Thursday, January 11, 2007
It is important to not only save money for ourselves, but to be good financial role models for children around us. Whether you have your own kids or not, kids are all around us - neighbors, students, and family - and it is important to implement saving techniques right from the start.

Kids may not have a job, but they always seem to find a means for "income," by means of pet-sitting, babysitting, mowing the neighbor's lawn, birthday presents, etc.; for this reason, you must implement standards and rules to control their spending and saving. Many recommend having children save fifty to seventy-five percent of their money, keeping the rest to spend on their own. It is also important to allow children to have their own savings and checking accounts right from the start, and encourage them to save for larger future purchases like cars or a college education.

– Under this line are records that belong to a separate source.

(* ===== verification/AgentCalls.v ===== *)
(** * What the node agent calls (cmd/canter-node, internal/runtime/driver)

    The agent of a node talks to the gateway ([nodeControl]), starts and stops
    processes, uses the file system and runs commands; its routing table is
    shared with the proxy.  [agent] is its monad: a program that also threads
    the agent's own state, the Go value [*node]. *)

From S2P Require Import Prelude Effects GoStrings Documents Calls.

(** main.go [process]: the pid is of [cmd.Process], set once started. *)
Module process.
Record process : Type := mk { pid : Z; version : string; identity : string; port : Z }.
#[global] Instance process_eq_dec : EqDecision process.
Proof. solve_decision. Defined.
End process.
Abbreviation process := process.process (only parsing).

(** postgres.go [postgresCredentials]. *)
Module postgresCredentials.
Record postgresCredentials : Type := mk { User : string; Password : string; Database : string }.
#[global] Instance postgresCredentials_eq_dec : EqDecision postgresCredentials.
Proof. solve_decision. Defined.
End postgresCredentials.
Abbreviation postgresCredentials := postgresCredentials.postgresCredentials (only parsing).

(** Which case of a [select] of the agent was taken. *)
Inductive agent_wake : Type := AExited (e : string) | ADeadline | AContext (e : error) | ATick.

Inductive agent_call : Type :=
  (* nodeControl *)
  | GSnapshot
  | GArtifact (digest : string)
  | GPutObserved (o : ObservedRelease)
  | GAckControl (id : string)
  | GPutRuntimeActionResult (id : string) (r : RuntimeActionResult)
  (* processes: [Exited] is a non-blocking receive from [done] *)
  | Environ
  | OpenLog (path : string)
  | StartProcess (command : string) (args : list string) (dir : string) (env : list string)
  | Exited (p : process)
  | Signal (p : process) (signal : string)
  | AwaitExit (p : process) (seconds : Z)
  | HealthSelect (p : process)
  | HealthGet (url : string)
  (* the routing table, under its mutex *)
  | SetTargets (targets : list string)
  | Inflight (target : string)
  | DrainSelect
  (* [<-deadline.Done()] with its error, or the pause *)
  | ReadySelect
  (* the clock and the file system *)
  | AgentNow
  | FReadFile (path : string)
  | MkdirAll (path : string) (mode : Z)
  | MkdirTemp (root pattern : string)
  | FWriteFile (path data : string) (mode : Z)
  | RemoveAll (path : string)
  | Rename (old new : string)
  | CreateExclusive (path : string) (mode : Z)
  | CopyN (path : string) (size : Z)
  | CloseFile (path : string)
  (* credentials: [OpenNoFollow] answers [false] when there is no such file *)
  | OpenNoFollow (path : string)
  | OpenDir (path : string)
  | Stat (path : string)
  | ReadCredentials (path : string) (limit : Z)
  | RandBytes (n : Z)
  | CreateTemp (dir pattern : string)
  | Chmod (path : string) (mode : Z)
  | WriteCredentials (path : string) (c : postgresCredentials)
  | SyncFile (path : string)
  | Link (old new : string)
  | RemoveFile (path : string)
  (* commands, with extra environment and standard input *)
  | LookPath (name : string)
  | RunCommand (name : string) (args : list string) (env : list string) (input : string).

Definition agent_answer (c : agent_call) : Type :=
  match c with
  | GSnapshot => result NodeSnapshot
  | GArtifact _ => result string
  | GPutObserved _ | GAckControl _ | GPutRuntimeActionResult _ _ => result unit
  | Environ => list string
  | OpenLog _ => result unit
  | StartProcess _ _ _ _ => result Z
  | Exited _ => option string
  | Signal _ _ | AwaitExit _ _ => unit
  | HealthSelect _ | DrainSelect => agent_wake
  | HealthGet _ => option Z
  | SetTargets _ => unit
  | Inflight _ => Z
  | AgentNow => Z
  | FReadFile _ | MkdirTemp _ _ | CreateTemp _ _ => result string
  | MkdirAll _ _ | FWriteFile _ _ _ | Rename _ _ | CreateExclusive _ _ | CopyN _ _ | CloseFile _
  | Chmod _ _ | WriteCredentials _ _ | SyncFile _ | OpenDir _ => result unit
  | ReadySelect => option error
  | RemoveAll _ | RemoveFile _ => unit
  | OpenNoFollow _ | Link _ _ => result bool
  | Stat _ => result (bool * Z)
  | ReadCredentials _ _ => result (Z * result postgresCredentials)
  | RandBytes _ => result (list Z)
  | LookPath _ => bool
  | RunCommand _ _ _ _ => result string
  end.

Abbreviation aprog := (prog agent_answer).
Abbreviation atrace := (list (event agent_answer)).

Definition ask (c : agent_call) : aprog (agent_answer c) := call c.
Definition agent_now : aprog Z := call AgentNow.

(** main.go [node], without the routing table and what never changes after
    [main]: the drivers and the log mutex. *)
Module node.
Record node : Type := mk {
  system : string;
  publicPort : Z;
  active : list process.process;
  failedIdentity : string;
  restarts : Z;
  lastControl : string;
  hostname : string;
  lastObservedFingerprint : string;
  lastObservedAt : Z;
  serviceBindings : gmap string string;
  services : list ObservedService.ObservedService;
  runtimePlan : RuntimePlan.RuntimePlan;
  nextServiceCheck : Z;
  restartRequested : bool;
  releaseRoot : string
}.
Definition with_active v n := mk n.(system) n.(publicPort) v n.(failedIdentity) n.(restarts) n.(lastControl) n.(hostname)
  n.(lastObservedFingerprint) n.(lastObservedAt) n.(serviceBindings) n.(services) n.(runtimePlan) n.(nextServiceCheck)
  n.(restartRequested) n.(releaseRoot).
Definition with_failedIdentity v n := mk n.(system) n.(publicPort) n.(active) v n.(restarts) n.(lastControl) n.(hostname)
  n.(lastObservedFingerprint) n.(lastObservedAt) n.(serviceBindings) n.(services) n.(runtimePlan) n.(nextServiceCheck)
  n.(restartRequested) n.(releaseRoot).
Definition with_restarts v n := mk n.(system) n.(publicPort) n.(active) n.(failedIdentity) v n.(lastControl) n.(hostname)
  n.(lastObservedFingerprint) n.(lastObservedAt) n.(serviceBindings) n.(services) n.(runtimePlan) n.(nextServiceCheck)
  n.(restartRequested) n.(releaseRoot).
Definition with_lastControl v n := mk n.(system) n.(publicPort) n.(active) n.(failedIdentity) n.(restarts) v n.(hostname)
  n.(lastObservedFingerprint) n.(lastObservedAt) n.(serviceBindings) n.(services) n.(runtimePlan) n.(nextServiceCheck)
  n.(restartRequested) n.(releaseRoot).
Definition with_lastObserved fingerprint at_ n := mk n.(system) n.(publicPort) n.(active) n.(failedIdentity) n.(restarts)
  n.(lastControl) n.(hostname) fingerprint at_ n.(serviceBindings) n.(services) n.(runtimePlan) n.(nextServiceCheck)
  n.(restartRequested) n.(releaseRoot).
Definition with_serviceBindings v n := mk n.(system) n.(publicPort) n.(active) n.(failedIdentity) n.(restarts)
  n.(lastControl) n.(hostname) n.(lastObservedFingerprint) n.(lastObservedAt) v n.(services) n.(runtimePlan)
  n.(nextServiceCheck) n.(restartRequested) n.(releaseRoot).
Definition with_services v n := mk n.(system) n.(publicPort) n.(active) n.(failedIdentity) n.(restarts) n.(lastControl)
  n.(hostname) n.(lastObservedFingerprint) n.(lastObservedAt) n.(serviceBindings) v n.(runtimePlan) n.(nextServiceCheck)
  n.(restartRequested) n.(releaseRoot).
Definition with_runtimePlan v n := mk n.(system) n.(publicPort) n.(active) n.(failedIdentity) n.(restarts) n.(lastControl)
  n.(hostname) n.(lastObservedFingerprint) n.(lastObservedAt) n.(serviceBindings) n.(services) v n.(nextServiceCheck)
  n.(restartRequested) n.(releaseRoot).
Definition with_nextServiceCheck v n := mk n.(system) n.(publicPort) n.(active) n.(failedIdentity) n.(restarts)
  n.(lastControl) n.(hostname) n.(lastObservedFingerprint) n.(lastObservedAt) n.(serviceBindings) n.(services)
  n.(runtimePlan) v n.(restartRequested) n.(releaseRoot).
Definition with_restartRequested v n := mk n.(system) n.(publicPort) n.(active) n.(failedIdentity) n.(restarts)
  n.(lastControl) n.(hostname) n.(lastObservedFingerprint) n.(lastObservedAt) n.(serviceBindings) n.(services)
  n.(runtimePlan) n.(nextServiceCheck) v n.(releaseRoot).
End node.
Abbreviation node := node.node (only parsing).

(** ** The agent's monad *)
Definition agent (A : Type) : Type := node -> aprog (A * node).
#[export] Instance agent_ret : MRet agent := fun A a n => Ret (a, n).
#[export] Instance agent_bind : MBind agent := fun A B f m n => '(a, n') ← (m n : aprog _); f a n'.
Definition run_ask {A} (p : aprog A) : agent A := fun n => a ← p; Ret (a, n).
Definition get : agent node := fun n => Ret (n, n).
Definition modify (f : node -> node) : agent unit := fun n => Ret (tt, f n).

(** [x, err := m; if err != nil { return err }; k(x)]. *)
Definition agent_ok {A B} (m : agent (result A)) (k : A -> agent (result B)) : agent (result B) :=
  r ← m; match r with Ok a => k a | Err e => mret (Err e) end.

(** The rules of [wp] for the agent's own constructors. *)
Section Rules.
Context (rely : atrace -> forall c, agent_answer c -> Prop) (guar : atrace -> agent_call -> Prop).

Lemma wp_agent_bind {A B} (m : agent A) (f : A -> agent B) Q n h :
  wp rely guar (m n) (fun h' r => wp rely guar (f r.1 r.2) Q h') h -> wp rely guar ((m ≫= f) n) Q h.
Proof. intros Hm. apply wp_bind. eapply wp_mono; [exact Hm|]. by intros h' [a n']. Qed.

Lemma wp_run_ask {A} (p : aprog A) Q n h : wp rely guar p (fun h' a => Q h' (a, n)) h -> wp rely guar (run_ask p n) Q h.
Proof. intros Hp. apply wp_bind. eapply wp_mono; [exact Hp|]. done. Qed.

Lemma wp_agent_ok {A B} (m : agent (result A)) (k : A -> agent (result B)) Q n h :
  wp rely guar (m n) (fun h' r => match r.1 with Ok a => wp rely guar (k a r.2) Q h' | Err e => Q h' (Err e, r.2) end) h ->
  wp rely guar (agent_ok m k n) Q h.
Proof. intros Hm. apply wp_agent_bind. eapply wp_mono; [exact Hm|]. by intros h' [[a|e] n']. Qed.
End Rules.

If the child wants something that would qualify for a bigger expense on their part, do not give into them and bend their savings limits. Have them set aside their "spending" portion into a checking account until they have enough to make that big purchase. It is important to implement solid saving techniques. Also, it is a good idea to have kids keep a current list of things that they need or want. From there, have them place the prices alongside the item(s), and then rank the items by priority/desire. Have them make purchases based on the price and their ranking/priority. This will help them to keep to spending money on things they really want or need, and not to be wasteful in their spending.

Birthdays and gifts also offer great opportunities for children to learn about saving. If a child receives twenty dollars from a grandparent for their birthday, have them save fifteen dollars of that, and allow them to only spend five. If they want something that is ten dollars, do not allow them that extra five dollars if it exceeds the limit (income percentage) you set, which should be standard for any amount of money. This is where discipline comes into play. The child should learn to put aside the five dollars and save it until they receive more money and earn ten dollars of spending money.

Children who learn about the importance of saving at an early age are less likely to experience problems later in life. By employing the techniques mentioned in this article, you can help you child on their way to financial freedom at a young age.